Este marco ideológico no es inocuo. Tiene efectos reales: desresponsabiliza al estado, trasladando a las propias familias la vigilancia del riesgo, neutraliza la perspectiva de género y confunde a los profesionales al mezclar bajo una misma etiqueta realidades diferentes; desde un conflicto familiar sin violencia estructural hasta el abuso más grave.
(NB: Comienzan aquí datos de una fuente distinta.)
(** [verified_test_set_transfer] *)
Definition verified_test_set_transfer (job : Job) (config : JobConfig)
    : M (option TestSetTransfer) :=
  let sample := auto_inference_samples config in
  if negb (enabled sample) || is_none (test_set_id sample) ||
     negb ⌊ j_test_set_id job = test_set_id sample ⌋ || is_none (j_sample_plan_json job) ||
     is_none (j_sample_plan_sha256 job) then mret None else
  found ← ask (λ d, set_id ← j_test_set_id job; test_sets d !! set_id);
  some_or_none found (λ test_set,
  if negb ⌊ t_status test_set = "ready" ⌋ || is_none (t_manifest_sha256 test_set) ||
     is_none (t_manifest_storage_uri test_set) || (t_item_count test_set <? 1) then mret None else
  items ← ask (λ d, order_by item_leb
                      (where_ (λ i, ⌊ i_test_set_id i = t_id test_set ⌋) (test_set_items d)));
  some_or_raise (snapshot_bounds_ok test_set items) (ValueError "fsum") (λ within_bounds,
  if negb within_bounds then mret None else
  some_or_raise (resolved_inference_config config) (ValueError "inference config") (λ inference,
  let manifest_document := build_test_set_manifest_document test_set items in
  some_or_raise (canonical_json manifest_document) (ValueError "manifest") (λ manifest_bytes,
  if negb ⌊ Some (sha256_hex manifest_bytes) = t_manifest_sha256 test_set ⌋ then mret None else
  let manifest_key := test_set_manifest_object_key (t_id test_set) in
  match st_storage_uri storage manifest_key with
  | None => mret None
  | Some uri =>
  if negb ⌊ t_manifest_storage_uri test_set = Some uri ⌋ then mret None else
  if negb (object_matches_exact_bytes manifest_key manifest_bytes) then mret None else
  some_or_raise (build_sample_plan_document test_set items inference) (ValueError "plan") (λ plan,
  some_or_raise (canonical_sha256 plan) (ValueError "plan") (λ plan_sha256,
  if negb (match j_sample_plan_json job with Some p => py_eqb plan p | None => false end) ||
     negb ⌊ Some plan_sha256 = j_sample_plan_sha256 job ⌋ then mret None else
  uploads ← ask (λ d, completed_item_uploads d (t_id test_set));
  if negb (length uploads =? length items)%nat then mret None else
  if negb (distinct (map iu_item_key uploads)) then mret None else
  descriptors ← transfer_items (j_id job) uploads items;
  some_or_none descriptors (λ descriptors,
  some_or_raise (canonical_sha256 (dump_InferencePresetConfig inference)) (ValueError "inference")
    (λ inference_sha256,
  let transfer :=
    mkTestSetTransfer (t_id test_set) (t_family_id test_set) (t_revision test_set)
      (sha256_hex manifest_bytes) plan_sha256 inference inference_sha256 descriptors in
  if TestSetTransfer_valid transfer then mret (Some transfer)
  else raise (ValueError "TestSetTransfer")))))
  end)))).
En este caldo de cultivo discursivo, las señales de alarma se interpretan con menor claridad. Lo que debería ser identificado como violencia machista o maltrato infantil se reubica en una categoría borrosa donde “todo es familia”, rebajando el umbral de reacción institucional.
Lucas no solo murió en un entorno violento: murió en un entorno donde la violencia era normalizada y donde los mecanismos para detectarla estaban desorientados por políticas que minimizan la gravedad y especificidad de estos casos.
Formación, perspectiva de género y protocolos vivos: la urgencia que deja la muerte de Lucas
La muerte de Lucas no solo revela fallos concretos; señala una falla sistémica. Lo ocurrido no es un hecho aislado. Andalucía acumula precedentes recientes donde la no activación —o la activación insuficiente— de protocolos educativos o sanitarios derivó en tragedias o en daños graves, como en el caso reciente de Sandra, la chica de 14 años que se suicidó tras sufrir un presunto acoso escolar.
Los protocolos contra la violencia de género o maltrato infantil no deben hacerse para permanecer olvidados en un cajón; deben ser una guía viva que debemos tener siempre en mente en cualquier ámbito profesional y más cuando hablamos del ámbito educativo y sanitario.
Es imprescindible una formación periódica obligatoria y perder el miedo a activar dichos protocolos a pesar de la involución contra los servicios sociales orquestada por la sociedad más reaccionaria. Sin perspectiva de género ni reconocimiento explícito de la violencia contra menores, se seguirá confundiendo el riesgo. Nombrar correctamente lo que ocurre es el primer paso para actuar.
Los centros educativos y sanitarios deben entender que no están denunciando a una familia, sino protegiendo a un niño. Y que sus comunicaciones no son opcionales: son obligatorias.
El caso de Lucas es un recordatorio doloroso de que los protocolos no sirven si no se aplican, y de que la política no puede distorsionar la comprensión de la violencia en el hogar. Mientras la administración autonómica siga abrazando conceptos que diluyen la violencia machista y la infantil, y mientras los centros educativos o sanitarios teman “exagerar”, otros niños quedarán expuestos.
Lucas tenía cuatro años. No podía pedir ayuda.
Le correspondía al sistema protegerlo. Y el sistema falló.